Tom Hanks took home several awards like a Golden Globe, a Berlin Film Festival and a MTV Movie Award. But most of all, he was honored with a prestigious Oscar for Best Actor. His acceptance speech became very well know, for two reasons. First of all, it is known for the famous sentence “[...] the streets of Heaven are too crowded with angels, they number a thousand for each red ribbons we wear tonight [...]”. Tom Hanks also revealed that two people he was close with, his high school drama teacher, Rawley Farnsworth, and former classmate John Gilkerson, were gay. The revelation inspired the 1997 film In & Out, starring Kevin Kline as an English Literature teacher who is outed by a former student in a similar way.
“Here's what I know... I would not be standing here if it weren't for two very important men in my life, two I haven't spoken with in a while but I had the pleasure of just the other evening - Mr Rawley Farnsworth, who was my high school drama teacher, who taught me 'Act well the part, there all the glory lies', and one of my classmates under Mr Farnsworth, Mr John Gilkerson.I mention their names because they are two of the finest gay Americans, two wonderful men that I had the good fortune to be associated with, to fall under their inspiration at such a young age. I wish my babies could have the same sort of teacher, the same sort of friends.” 1
The phenomenal triumph subsequently launched Tom Hanks as a Hollywood’s A-List actor and cemented his standing as a leading dramatic actor.
The day after Tom Hanks won the Academy Awards for Philadelphia, he received a telegram from astronaut Jim Lovell that said “Welcome aboard Apollo 13”. Tom Hanks was already part of making the movie based on the Apollo mission but before working on this project, he first starred in a movie he would forever be remembered for : Forrest Gump. It became one of the most famous movies of all time.
The movie starred Sally Field who played Tom Hanks’s mother, tough she is only 10 years older, Gary Sinise and Robin Wright Penn. With Robert Zemeckis at the helm, Hanks’s dazzling performance won him countless awards, including a National Board of Review Award, a Golden Globe, a Chicago Film Critics Association and an American Comedy for Best Actor.
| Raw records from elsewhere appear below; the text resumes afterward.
(** A receipt on record answers every later call with its key. *)
Lemma execute_replay d key t s r :
  s.(eng_receipts) !! key = Some r -> str_blank key = false ->
  execute policy d key t s =
    (if r.(er_order).(po_decision_id) !=p d.(rd_decision_id)
     then Err (ValueError "idempotency key is already bound to another decision") else Ok r, s).
Proof.
  intros Hr Hb. unfold execute, mbind, M_bind, get_state, lift, mret, M_ret. rewrite Hb. simpl.
  rewrite Hr. by destruct (_ !=p _).
Qed.
End EngineLemmas.

(** ** The position invariant *)

Record position_ok (k : position_key) (p : PaperPosition) : Prop := {
  pk_key : k = (p.(pos_market), p.(pos_account_id), p.(pos_symbol));
  pk_number : fnan p.(pos_signed_quantity) = false;
  pk_closed : p.(pos_state) = CLOSED <-> (p.(pos_signed_quantity) =? 0)%float = true;
  pk_closed_at : p.(pos_state) = CLOSED <-> is_Some p.(pos_closed_at);
  pk_decisions : p.(pos_decision_ids) <> [];
  pk_strategies : NoDup p.(pos_strategy_keys);
  pk_approvals : NoDup p.(pos_approval_ids) }.

Lemma fill_delta policy d key at_ :
  (if (rd_intent d).(ti_action) ==p BUY then (make_fill policy d key at_).(pf_quantity)
   else (- (make_fill policy d key at_).(pf_quantity))%float) = order_delta (rd_intent d).
Proof. done. Qed.

Lemma open_position_ok policy d key at_ :
  TradeIntent_post_init (rd_intent d) = Ok tt ->
  position_ok (intent_key (rd_intent d)) (open_position d (make_fill policy d key at_)).
Proof.
  intros Hi. destruct (order_delta_val _ Hi) as (Hf & _ & Hnz).
  split; simpl; fold (order_delta (rd_intent d)); try done.
  - by apply isfinite_nan.
  - split; [done|]. intros (_ & _ & H)%feqb_iff. by rewrite fval_0 in H.
  - apply NoDup_singleton.
  - apply NoDup_singleton.
Qed.

(** A fill of a well-formed decision always applies, and keeps the invariant. *)
Lemma apply_fill_ok policy d key at_ cur :
  TradeIntent_post_init (rd_intent d) = Ok tt ->
  (forall p, cur = Some p -> position_ok (intent_key (rd_intent d)) p) ->
  exists p, apply_fill cur d (make_fill policy d key at_) = Ok p /\
    position_ok (intent_key (rd_intent d)) p.
Proof.
  intros Hi Hcur. destruct cur as [p|]; simpl.
  2: { eexists. split; [done|]. by apply open_position_ok. }
  destruct (pos_state p) eqn:Es.
  2: { eexists. split; [done|]. by apply open_position_ok. }
  destruct (Hcur p eq_refl) as [Hk Hn Hc Hca Hd Hs Ha]. unfold update_position.
  cbv zeta. rewrite fill_delta. destruct (order_delta_val _ Hi) as (Hf & _ & Hnz).
  set (delta := order_delta (rd_intent d)) in *. set (old := pos_signed_quantity p) in *.
  assert (He : exists ec, fill_economics old delta (pos_average_entry_price p) (pos_realized_pnl p)
                            (pf_price (make_fill policy d key at_)) = Ok ec).
  { unfold fill_economics. destruct (fgt (old * delta) 0) eqn:Ed; [|eauto].
    unfold fdiv. assert ((abs (old + delta) =? 0)%float = false) as ->; [|simpl; eauto].
    pose proof (fadd_same_side old delta Hn Hf Ed) as Hz.
    apply feqb_false in Hz; [|by apply fnan_add_finite|done].
    apply feqb_false; [rewrite fnan_abs; by apply fnan_add_finite | done|].
    rewrite fval_abs. rewrite fval_0 in *. lia. }
  destruct He as [ec ->]. simpl. eexists. split; [done|].
  split; simpl; try done.
  - by apply fnan_add_finite.
  - destruct (old + delta =? 0)%float; done.
  - destruct (old + delta =? 0)%float; [by split | split; [done | by intros []]].
  - by destruct (pos_decision_ids p).
  - apply fromkeys_NoDup.
  - apply fromkeys_NoDup.
Qed.

(** ** Reachable engine states *)

Inductive EngineOp :=
| OpExecute (d : RiskDecision) (key : string) (t : datetime)
| OpExecuteBatch (ds : list RiskDecision) (batch_id : string) (t : datetime).

(** The decisions a program can hold carry intents their constructor checked. *)
Definition op_decisions (op : EngineOp) : list RiskDecision :=
  match op with OpExecute d _ _ => [d] | OpExecuteBatch ds _ _ => ds end.
Definition op_wf (op : EngineOp) : Prop :=
  Forall (fun d => TradeIntent_post_init d.(rd_intent) = Ok tt) (op_decisions op).

Definition engine_run (policy : ExecutionPolicy) (op : EngineOp) (s : EngineState) : EngineState :=
  match op with
  | OpExecute d key t => (execute policy d key t s).2
  | OpExecuteBatch ds batch_id t => (execute_batch policy ds batch_id t s).2
  end.

Inductive engine_steps (policy : ExecutionPolicy) (s : EngineState) : EngineState -> Prop :=
| engine_refl : engine_steps policy s s
| engine_step s1 op : engine_steps policy s s1 -> op_wf op -> engine_steps policy s (engine_run policy op s1).

(** Every operation is a sequence of new fills. *)
Inductive fills (policy : ExecutionPolicy) (ok : RiskDecision -> Prop) (s : EngineState) : EngineState -> Prop :=
| fills_refl : fills policy ok s s
| fills_step s1 s2 d key t r : fills policy ok s s1 -> ok d ->
    fresh_fill policy d key t s1 s2 r -> fills policy ok s s2.

Section Fills.
Context (policy : ExecutionPolicy) (ok : RiskDecision -> Prop).

Lemma fills_trans s1 s2 s3 : fills policy ok s1 s2 -> fills policy ok s2 s3 -> fills policy ok s1 s3.
Proof. intros H1. induction 1; [done | by econstructor]. Qed.

Lemma execute_fills d key t s : ok d -> fills policy ok s (execute policy d key t s).2.
Proof.
  intros Hd. destruct (execute_cases policy d key t s) as [(e & He)|[(c & Hc & _ & He)|(r & s1 & He & Hf)]];
    rewrite He; simpl; [constructor..|]. econstructor; [constructor | exact Hd | exact Hf].
Qed.

Lemma map_each_fills ds batch_id t s :
  Forall ok ds ->
  fills policy ok s (map_each ds (fun d => execute policy d (batch_key batch_id d) t) s).2.
Proof.
  revert s; induction ds as [|d ds IH]; intros s Hds; [constructor|].
  apply Forall_cons in Hds as [Hd Hds]. simpl. unfold mbind at 1, M_bind at 1.
  pose proof (execute_fills d (batch_key batch_id d) t s Hd) as H1.
  destruct (execute policy d (batch_key batch_id d) t s) as [[r|e] s1]; simpl in *; [|done].
  unfold mbind, M_bind. specialize (IH s1 Hds).
  destruct (map_each ds _ s1) as [[rs|e] s2]; simpl in *; by eapply fills_trans.
Qed.

(** What a batch call does, whatever its outcome. *)
Lemma execute_batch_cases ds batch_id t s :
  (exists e, execute_batch policy ds batch_id t s = (Err e, s)) \/
  (exists rs s', execute_batch policy ds batch_id t s = (Ok rs, s') /\
     str_blank batch_id = false /\ Forall (fun d => approved d = true) ds /\
     NoDup (batch_key batch_id <$> ds) /\
     map_each ds (fun d => execute policy d (batch_key batch_id d) t) s = (Ok rs, s')).
Proof.
  unfold execute_batch. unfold mbind, M_bind, get_state, lift, restoring.
  destruct (str_blank batch_id) eqn:Hb; simpl; [by left; eexists|].
  destruct (existsb _ ds) eqn:Hap; simpl; [by left; eexists|].
  destruct (negb _) eqn:Hdup; simpl; [by left; eexists|].
  destruct (existsb _ ds) eqn:Hc in |- *; simpl; [by left; eexists|].
  destruct (map_each ds _ s) as [[rs|e] s1] eqn:Em; [|by left; eexists].
  right. exists rs, s1. split; [done|]. split; [done|]. split; [|split; [|done]].
  - apply existsb_false_Forall in Hap. eapply Forall_impl; [exact Hap|].
    intros d. apply negb_false_iff.
  - apply negb_false_iff, Nat.eqb_eq in Hdup. by apply fromkeys_length_NoDup.
Qed.
End Fills.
Robert Zemeckis even said of Tom Hanks’s performance : “Even living or dead, I can't think of anyone who could do as good as Tom did. I can't think of anyone. Possibly Henry Fonda would have done something interesting with it, but who knows ? I don't think it would have been has good as Tom nor would have been as perfect as Tom.” 2
On March 27, 1995, Tom Hanks became the second actor ever in history, after Spencer Tracy in 1937, to win two consecutive Best Actor Oscars. In his acceptance speech he thanked both his wife, Rita Wilson, and his colleagues :
“I'm empowered to stand here thanks to the ensemble of actors, men and women, whom I shared the screen with and who, in ways they will never understand, made me a better actor. [...] And I am standing here because the woman I share my life with has taught me and demonstrates for me every day just what love is.” 3
The movie was an enormous success with a domestic gross of 300 million dollars, grossing more than 600 million dollars worldwide. It also won Academy Awards for Best Picture and Best Director.